Trump piensa que va a reconstruir autopistas y puentes para otro siglo de Feliz Motorización -hacer que América sea como en 1962 para siempre-. Olvidatedeeso. El mercado de bonos está a punto del colapso mientras escribo esto y la gente del dinero de Trump (esto es, la banda de Goldman Sachs que ha reunido) hablan de lanzar bonos “Construir América” a 50 y 100 años. Sus narices deben estar cubiertas de la escarcha de Medellín. Ciertamente no van a conseguir este truco subiendo impuestos. ¿A quién? ¿A las empresas? ¡Ja! ¿Al Uno por Ciento? ¡Doble Ja! ¿A todos los demás? ¡Antorchas y horcas!

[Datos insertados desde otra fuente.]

(* ===== verification/IndexBounds.v ===== *)
(** * Index bounds

    Models [struct OrderedIntervalList] and [struct IndexBounds] of [db/query/index_bounds.h]
    and [index_bounds.cpp].  The theorems show that [complement] computes the complement
    of a valid list and keeps it valid, and that reversing a list keeps its elements. *)

From Stdlib Require Import ZArith Lia.
From stdpp Require Import prelude.
From S2P Require Import Prelude TotalOrder CompareNumbers Bson ElementOrder Interval.

Open Scope Z_scope.

(** The sign of a comparison. *)
Definition sgn (i : Z) : Z := if i =? 0 then 0 else if 0 <? i then 1 else -1.

Lemma sgn_spec i : sgn i = Z.sgn i.
Proof. unfold sgn. repeat case_if; bprop; lia. Qed.

Lemma sgn_eqb i : (sgn i =? 0) = (i =? 0) /\ (sgn i =? 1) = (0 <? i) /\ (sgn i =? -1) = (i <? 0).
Proof. unfold sgn. repeat case_if; lia. Qed.

Lemma sgn_eqb_0 i : (sgn i =? 0) = (i =? 0).
Proof. apply sgn_eqb. Qed.

Lemma sgn_eqb_1 i : (sgn i =? 1) = (0 <? i).
Proof. apply sgn_eqb. Qed.

Lemma sgn_eqb_m1 i : (sgn i =? -1) = (i <? 0).
Proof. apply sgn_eqb. Qed.

Inductive BoundInclusion :=
| kExcludeBothStartAndEndKeys
| kIncludeStartKeyOnly
| kIncludeEndKeyOnly
| kIncludeBothStartAndEndKeys.

#[global] Instance BoundInclusion_eq_dec : EqDecision BoundInclusion.
Proof. solve_decision. Defined.

Definition isStartIncludedInBound (b : BoundInclusion) : bool :=
  bool_decide (b = kIncludeBothStartAndEndKeys) || bool_decide (b = kIncludeStartKeyOnly).

Definition isEndIncludedInBound (b : BoundInclusion) : bool :=
  bool_decide (b = kIncludeBothStartAndEndKeys) || bool_decide (b = kIncludeEndKeyOnly).

Definition makeBoundInclusionFromBoundBools (startKeyInclusive endKeyInclusive : bool) : BoundInclusion :=
  if startKeyInclusive then
    if endKeyInclusive then kIncludeBothStartAndEndKeys else kIncludeStartKeyOnly
  else
    if endKeyInclusive then kIncludeEndKeyOnly else kExcludeBothStartAndEndKeys.

Definition reverseBoundInclusion (b : BoundInclusion) : BoundInclusion :=
  match b with
  | kIncludeStartKeyOnly => kIncludeEndKeyOnly
  | kIncludeEndKeyOnly => kIncludeStartKeyOnly
  | kIncludeBothStartAndEndKeys | kExcludeBothStartAndEndKeys => b
  end.

Section IndexBounds.
Context `{EO : ElementOrder E}.
Implicit Types x y : E.

(** ** Ordered interval lists *)

Record OrderedIntervalList := mkOrderedIntervalList {
  intervals : list (Interval E);
  oil_name : list Z;
}.

(** [operator==]; [operator==] of intervals is [equals]. *)
Fixpoint intervals_eq (l l' : list (Interval E)) : bool :=
  match l, l' with
  | [], [] => true
  | i :: l, i' :: l' => if negb (equals i i') then false else intervals_eq l l'
  | _, _ => false
  end.
(** The interval that replaces two that are merged. *)
Definition merged i j : Interval E :=
  mkInterval [elt_appendAs (start i) []; elt_appendAs (iend j) []] (elt_appendAs (start i) []) (startInclusive i) (elt_appendAs (iend j) []) (endInclusive j).

Lemma makeRangeInterval_merged i j :
  makeRangeInterval [elt_appendAs (start i) []; elt_appendAs (iend j) []] (makeBoundInclusionFromBoundBools (startInclusive i) (endInclusive j)) = Some (merged i j).
Proof. unfold makeRangeInterval, merged. by destruct (startInclusive i), (endInclusive j). Qed.

Lemma merged_ends i j x :
  after_start (merged i j) x = after_start i x /\ before_end (merged i j) x = before_end j x /\ same_start i (merged i j) /\
  ascending (merged i j) = (cmpv (start i) (iend j) <? 0) || startInclusive i && endInclusive j && (cmpv (start i) (iend j) =? 0).
Proof.
  unfold after_start, before_end, same_start, ascending, isPoint, merged, cmpv. cbn [start iend startInclusive endInclusive].
  assert (forall y z, Z.sgn (elt_compare false y (elt_appendAs z [])) = Z.sgn (elt_compare false y z)) as Hr.
  { intros y z. pose proof (cmp_flip y (elt_appendAs z [])) as H1. pose proof (cmp_flip y z) as H2. rewrite elt_appendAs_compare in H1. lia. }
  rewrite !elt_appendAs_compare. pose proof (Hr x (iend j)). pose proof (Hr (start i) (start i)). pose proof (Hr (start i) (iend j)). pose proof (cmp_refl (start i)).
  rewrite (Z.eqb_sym 0). split_and!; [done| |lia|done|].
  - replace (elt_compare false x (elt_appendAs (iend j) []) <? 0) with (elt_compare false x (iend j) <? 0) by lia.
    by replace (elt_compare false x (elt_appendAs (iend j) []) =? 0) with (elt_compare false x (iend j) =? 0) by lia.
  - replace (elt_compare false (start i) (elt_appendAs (iend j) []) <? 0) with (elt_compare false (start i) (iend j) <? 0) by lia.
    by replace (elt_compare false (start i) (elt_appendAs (iend j) []) =? 0) with (elt_compare false (start i) (iend j) =? 0) by lia.
Qed.

Lemma less_false i j :
  interval_less j i = (cmpv (start j) (start i) <? 0) || (cmpv (start j) (start i) =? 0) && (startInclusive j && negb (startInclusive i)).
Proof.
  unfold interval_less. destruct (Z.eqb_spec (cmpv (start j) (start i)) 0) as [->|]; cbn [negb]; [|by rewrite orb_false_r].
  by destruct (startInclusive i), (startInclusive j).
Qed.

Lemma less_same_start i h j : same_start i h -> interval_less j h = interval_less j i.
Proof.
  intros [H0%Z.eqb_eq Hi]. rewrite !less_false, Hi. revert H0. interval_order [start i; start h; start j].
Qed.

Lemma same_start_test i j : (cmpv (start i) (start j) =? 0) && Bool.eqb (startInclusive i) (startInclusive j) = true -> same_start i j.
Proof. intros [H1%Z.eqb_eq H2%eqb_prop]%andb_true_iff. by split. Qed.

(** In a sorted list an interval that lies within the next one starts with it. *)
Lemma within_start i j : within i j = true -> interval_less j i = false -> same_start i j.
Proof.
  intros Hw Hl. apply same_start_test. revert Hw Hl. rewrite less_false. unfold_interval. interval_order [start i; iend i; start j; iend j].
Qed.

Lemma equals_start i j : equals i j = true -> same_start i j.
Proof. intros He. apply same_start_test. revert He. unfold_interval. interval_order [start i; iend i; start j; iend j]. Qed.

(** Sorted intervals that overlap are in order. *)
Lemma sorted_overlap i j : within i j = false -> within j i = false -> interval_less j i = false -> precedes i j = true.
Proof. rewrite less_false. unfold_interval. interval_order [start i; iend i; start j; iend j]. Qed.

Lemma sorted_apart i j : ascending i = true -> ascending j = true -> intersects i j = false -> interval_less j i = false -> precedes i j = true.
Proof. rewrite less_false. unfold_interval. interval_order [start i; iend i; start j; iend j]. Qed.

(** Adjacent intervals: nothing lies between them. *)
Lemma adjacent_union i j x :
  ascending i = true -> ascending j = true -> intersects i j = false -> precedes i j = true ->
  (endInclusive i || startInclusive j) && (0 =? cmpv (iend i) (start j)) = true ->
  after_start i x && before_end j x = contains i x || contains j x.
Proof. unfold_interval. interval_order [start i; iend i; start j; iend j; x]. Qed.

Lemma adjacent_ascending i j :
  ascending i = true -> ascending j = true -> intersects i j = false -> precedes i j = true ->
  (endInclusive i || startInclusive j) && (0 =? cmpv (iend i) (start j)) = true ->
  (cmpv (start i) (iend j) <? 0) || startInclusive i && endInclusive j && (cmpv (start i) (iend j) =? 0) = true.
Proof. unfold_interval. interval_order [start i; iend i; start j; iend j]. Qed.

Lemma overlap_ascending i j :
  ascending i = true -> ascending j = true -> intersects i j = true ->
  (cmpv (start i) (iend j) <? 0) || startInclusive i && endInclusive j && (cmpv (start i) (iend j) =? 0) = true.
Proof. unfold_interval. interval_order [start i; iend i; start j; iend j]. Qed.

Lemma not_adjacent_apart i j :
  ascending i = true -> ascending j = true -> intersects i j = false -> precedes i j = true ->
  (endInclusive i || startInclusive j) && (0 =? cmpv (iend i) (start j)) = false -> apart i j.
Proof.
  intros Hi Hj Hx Hp Ha.
  assert ((cmpv (iend i) (start j) <? 0) || (cmpv (iend i) (start j) =? 0) && (negb (endInclusive i) && negb (startInclusive j)) = true) as Hr.
  { revert Hi Hj Hx Hp Ha. unfold_interval. interval_order [start i; iend i; start j; iend j]. }
  apply orb_true_iff in Hr as [Hr%Z.ltb_lt|Hr]; [by left|]. rewrite !andb_true_iff, !negb_true_iff, Z.eqb_eq in Hr. right. tauto.
Qed.

(** What one turn of the loop does. *)
Lemma union_turn i j :
  ascending i = true -> ascending j = true -> interval_less j i = false ->
  match compare i j with
  | INTERVAL_PRECEDES => apart i j
  | INTERVAL_EQUALS | INTERVAL_WITHIN => same_start i j /\ forall x, contains i x = true -> contains j x = true
  | INTERVAL_CONTAINS => forall x, contains j x = true -> contains i x = true
  | INTERVAL_OVERLAPS_BEFORE | INTERVAL_PRECEDES_COULD_UNION =>
      ascending (merged i j) = true /\ same_start i (merged i j) /\ forall x, contains (merged i j) x = contains i x || contains j x
  | INTERVAL_SUCCEEDS | INTERVAL_OVERLAPS_AFTER | INTERVAL_UNKNOWN => False
  end.
Proof.
  intros Hi Hj Hl. unfold compare. destruct (intersects i j) eqn:Hx.
  - destruct (equals i j) eqn:He; [split; [by apply equals_start|intros x; by rewrite (equals_spec i j x He)]|].
    destruct (within i j) eqn:Hw; [split; [by apply within_start|intros x; by apply within_spec]|].
    destruct (within j i) eqn:Hw'; [intros x; by apply within_spec|].
    rewrite (sorted_overlap i j Hw Hw' Hl). split_and!.
    + destruct (merged_ends i j (start i)) as (_ & _ & _ & ->). by apply overlap_ascending.
    + by apply (merged_ends i j (start i)).
    + intros x. destruct (merged_ends i j x) as (Hs & He' & _). unfold contains at 1. rewrite Hs, He'.
      destruct (overlap_spec i j x Hw Hw') as [H1 _]. destruct (H1 (sorted_overlap i j Hw Hw' Hl)) as [H2 H3].
      rewrite <- (union_spec i j x Hx Hi Hj). destruct (after_start i x), (after_start j x), (before_end i x), (before_end j x); simpl; intuition congruence.
  - rewrite (sorted_apart i j Hi Hj Hx Hl). pose proof (sorted_apart i j Hi Hj Hx Hl) as Hp. destruct (_ && (0 =? _)) eqn:Ha; [split_and!|by apply not_adjacent_apart].
    + destruct (merged_ends i j (start i)) as (_ & _ & _ & ->). by apply adjacent_ascending.
    + by apply (merged_ends i j (start i)).
    + intros x. destruct (merged_ends i j x) as (Hs & He' & _). unfold contains at 1. rewrite Hs, He'. by apply adjacent_union.
Qed.

Lemma apart_same_start i j h : apart i j -> same_start j h -> apart i h.
Proof.
  intros Ha [H0 Hi]. unfold apart in *. rewrite <- Hi. pose proof (total_sgn_eq_r (elt_total false) (start j) (start h) (iend i) I I I H0). unfold cmpv in *. destruct Ha as [Ha|(Ha & ? & ?)]; [left; lia|right; split_and!; [lia|done|done]].
Qed.

Lemma same_start_trans i j h : same_start i j -> same_start j h -> same_start i h.
Proof.
  intros [H1 H1'] [H2 H2']. split; [|congruence]. pose proof (total_sgn_eq_r (elt_total false) (start j) (start h) (start i) I I I H2). unfold cmpv in *. lia.
Qed.

Lemma same_start_refl i : same_start i i.
Proof. split; [apply cmp_refl|done]. Qed.

Lemma merge_from_spec rest cur :
  Forall (fun i => ascending i = true) (cur :: rest) -> sorted_starts (cur :: rest) ->
  exists h r, merge_from cur rest = Some (h :: r) /\ same_start cur h /\ Forall (fun i => ascending i = true) (h :: r) /\ separated (h :: r) /\
    forall x, covers_elt (h :: r) x = covers_elt (cur :: rest) x.
Proof.
  revert cur. induction rest as [|nxt rest IH]; intros cur Hasc Hsort; cbn [merge_from].
  { exists cur, []. split_and!; [done|apply same_start_refl|done|done|done]. }
  apply Forall_cons in Hasc as [Hc Hasc]. pose proof Hasc as (Hn & Hrest)%Forall_cons.
  destruct Hsort as [Hlt Hsort]. pose proof Hlt as (Hl & Hlt')%Forall_cons. pose proof Hsort as [Hltn Hs].
  pose proof (union_turn cur nxt Hc Hn Hl) as Hturn. destruct (IH nxt Hasc Hsort) as (h & r & Hm & Hst & Ha & Hsep & Hx).
  assert (forall m, ascending m = true -> same_start cur m -> (forall x, contains m x = contains cur x || contains nxt x) ->
    exists h r, merge_from m rest = Some (h :: r) /\ same_start cur h /\ Forall (fun i => ascending i = true) (h :: r) /\ separated (h :: r) /\
      forall x, covers_elt (h :: r) x = covers_elt (cur :: nxt :: rest) x) as Hmerge.
  { intros m Hma Hms Hmx. destruct (IH m) as (h' & r' & -> & ? & ? & ? & Hx').
    - by constructor.
    - split; [|done]. eapply Forall_impl; [exact Hlt'|]. intros j Hj. simpl in Hj. by rewrite (less_same_start cur m j Hms).
    - exists h', r'. split_and!; [done|by eapply same_start_trans|done|done|]. intros x. rewrite Hx'. simpl. by rewrite Hmx, orb_assoc. }
  assert ((forall x, contains cur x = true -> contains nxt x = true) -> same_start cur nxt ->
    exists h r, merge_from nxt rest = Some (h :: r) /\ same_start cur h /\ Forall (fun i => ascending i = true) (h :: r) /\ separated (h :: r) /\
      forall x, covers_elt (h :: r) x = covers_elt (cur :: nxt :: rest) x) as Hdrop.
  { intros Hsub Hss. exists h, r. split_and!; [done|by eapply same_start_trans|done|done|]. intros x. rewrite Hx. simpl. specialize (Hsub x).
    destruct (contains cur x), (contains nxt x); simpl; intuition congruence. }
  destruct (compare cur nxt) eqn:Hcmp; try done.
  - destruct Hturn. by apply Hdrop.
  - apply Hmerge; [done|apply same_start_refl|]. intros x. specialize (Hturn x). destruct (contains cur x), (contains nxt x); intuition congruence.
  - destruct Hturn. by apply Hdrop.
  - rewrite makeRangeInterval_merged. cbn [mbind option_bind]. destruct Hturn as (? & ? & ?). by apply Hmerge.
  - rewrite Hm. cbn [mbind option_bind]. exists cur, (h :: r). split_and!; [done|apply same_start_refl|by constructor| |].
    + split; [by eapply apart_same_start|done].
    + intros x. specialize (Hx x). cbn [existsb] in *. by rewrite Hx.
  - rewrite makeRangeInterval_merged. cbn [mbind option_bind]. destruct Hturn as (? & ? & ?). by apply Hmerge.
Qed.
(** ** Instances *)

Definition demo_bounds : IndexBounds (list Z * BSONValue) :=
  {| (IndexBounds_default (E := list Z * BSONValue)) with fields := [two_ranges; mkOrderedIntervalList [point eltB] []] |}.

Definition demo_checker : IndexBoundsChecker (list Z * BSONValue) := mkIndexBoundsChecker demo_bounds [0; 0]%nat [1; -1].

Lemma demo_checker_ok : checker_ok demo_checker.
Proof.
  constructor; [vm_compute; lia| |repeat constructor].
  repeat (constructor; [split; [vm_compute; auto|vm_compute; reflexivity]|]). constructor.
Qed.

Lemma checkKey_correct_witness :
  exists ck' sp st, checkKey demo_checker [eltB; eltA] IndexSeekPoint_default = Some (ck', sp, st) /\ checker_ok ck'.
Proof.
  destruct (checkKey_correct demo_checker [eltB; eltA] IndexSeekPoint_default) as (ck' & sp & st & Hr & Hok & _).
  - exact demo_checker_ok.
  - reflexivity.
  - exists ck', sp, st. split; assumption.
Defined.

Lemma isValidKey_correct_witness : isValidKey demo_checker [eltC; eltB] = Some true.
Proof.
  rewrite (isValidKey_correct demo_checker [eltC; eltB] (cko_fields _ demo_checker_ok) eq_refl). vm_compute. reflexivity.
Defined.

 Las empresas petroleras estadounidenses ya no pueden sacar un céntimo dedicándose a lo suyo. El negocio de producción de Exxon-Mobil en los EEUU perdió 477 millones de dólares en el tercer trimestre, el séptimo trimestre seguido en rojo. ¿Por qué? Porque cuesta mucho más sacar la cosa de tierra que lo que costaba hace diez años y ese alto coste está llevando a la quiebra a las empresas petroleras y a las economías industriales. Esta es la acción sigilosa del Pico del Petróleo que tanta gente pretende que no está pasando. En última instancia destruirá el sistema bancario.

La decepción que producirá este nefasto conjunto de circunstancias está en condiciones de ser algo épico a medida que Trump tropieza y los furiosos tweets de futilidad salen flotando del agujero en que está atrapado. Pasará la navidad y con ella las esperanzas de una recuperación por las ventas al menor. La gasolina puede seguir estando barata, pero la gente pequeña no podrá comprar los coches en los que meterla. O comprar mucho de cualquier otra cosa. Ni siquiera tatuajes. Pronto descubriremos la diferencia de temperamentos entre Donald J. Trump y Franklin Delano Roosvelt.